■ INPUT FOR THIS TASK
-=-=-

(** * FM-Marketplace: the listing / offer transaction core

    A shallow embedding of the marketplace plugin:
    - [src/types.ts]                       the entities and their enumerations,
    - [src/errors/MarketplaceError.ts]     the error codes,
    - [controllers/MarketplaceController]  the request handlers and their zod schemas,
    - [prisma/client] (CustomPrismaClient) the storage operations,
    - [src/index.ts]                       the configuration, the route table and the
                                           event subscription.

    The database is a record of three finite maps keyed by primary key; a storage
    operation is a function from the database to an outcome (a value or a thrown
    error) and the next database.  JS numbers are modelled by [Z]; a request body
    is a finite map from property names to JSON values. *)

From Stdlib Require Import ZArith.
From stdpp Require Import base option gmap strings list fin_maps.

Local Open Scope string_scope.
Local Open Scope Z_scope.

(** ** src/types.ts *)

Inductive ListingCondition := NEW | LIKE_NEW | GOOD | FAIR.

Module ListingStatus.
Inductive t := DRAFT | PENDING_APPROVAL | AVAILABLE | PENDING_PAYMENT | SOLD | CANCELLED.
End ListingStatus.

Module OfferStatus.
Inductive t := PENDING | ACCEPTED | REJECTED | CANCELLED.
End OfferStatus.

#[global] Instance ListingCondition_eq_dec : EqDecision ListingCondition.
Proof. solve_decision. Defined.
#[global] Instance ListingStatus_eq_dec : EqDecision ListingStatus.t.
Proof. solve_decision. Defined.
#[global] Instance OfferStatus_eq_dec : EqDecision OfferStatus.t.
Proof. solve_decision. Defined.

(** The enumerations are string enums: each member is the string of its name. *)
Definition ListingCondition_value (c : ListingCondition) : string :=
  match c with NEW => "NEW" | LIKE_NEW => "LIKE_NEW" | GOOD => "GOOD" | FAIR => "FAIR" end.

Definition ListingStatus_value (s : ListingStatus.t) : string :=
  match s with
  | ListingStatus.DRAFT => "DRAFT"
  | ListingStatus.PENDING_APPROVAL => "PENDING_APPROVAL"
  | ListingStatus.AVAILABLE => "AVAILABLE"
  | ListingStatus.PENDING_PAYMENT => "PENDING_PAYMENT"
  | ListingStatus.SOLD => "SOLD"
  | ListingStatus.CANCELLED => "CANCELLED"
  end.

Definition OfferStatus_value (s : OfferStatus.t) : string :=
  match s with
  | OfferStatus.PENDING => "PENDING"
  | OfferStatus.ACCEPTED => "ACCEPTED"
  | OfferStatus.REJECTED => "REJECTED"
  | OfferStatus.CANCELLED => "CANCELLED"
  end.

(** [interface MarketplaceListing]: the columns of a row (the optional joined
    members live in [ListingResult] below). *)
Module MarketplaceListing.
Record t := mk {
  id : string;
  title : string;
  description : string;
  price : Z;
  sellerId : string;
  condition : ListingCondition;
  images : list string;
  tags : list string;
  status : ListingStatus.t;
  createdAt : Z;
  updatedAt : Z
}.
End MarketplaceListing.

(** [interface ListingOffer] *)
Module ListingOffer.
Record t := mk {
  id : string;
  listingId : string;
  buyerId : string;
  amount : Z;
  status : OfferStatus.t;
  message : option string;
  createdAt : Z;
  updatedAt : Z
}.
End ListingOffer.

(** [interface ListingMessage] *)
Module ListingMessage.
Record t := mk {
  id : string;
  listingId : string;
  senderId : string;
  content : string;
  createdAt : Z
}.
End ListingMessage.

(** [interface CreateListingInput] *)
Module CreateListingInput.
Record t := mk {
  title : string;
  description : string;
  price : Z;
  condition : ListingCondition;
  images : list string;
  tags : option (list string)
}.
End CreateListingInput.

-=-=-

■ TASK GOAL
Once the line containing "error) and the" has been retyped, stop. Begin at the first line of the material and reproduce every line up to it exactly.

■ WRITTEN RESPONSE
(** * FM-Marketplace: the listing / offer transaction core

    A shallow embedding of the marketplace plugin:
    - [src/types.ts]                       the entities and their enumerations,
    - [src/errors/MarketplaceError.ts]     the error codes,
    - [controllers/MarketplaceController]  the request handlers and their zod schemas,
    - [prisma/client] (CustomPrismaClient) the storage operations,
    - [src/index.ts]                       the configuration, the route table and the
                                           event subscription.

    The database is a record of three finite maps keyed by primary key; a storage
    operation is a function from the database to an outcome (a value or a thrown
    error) and the next database.  JS numbers are modelled by [Z]; a request body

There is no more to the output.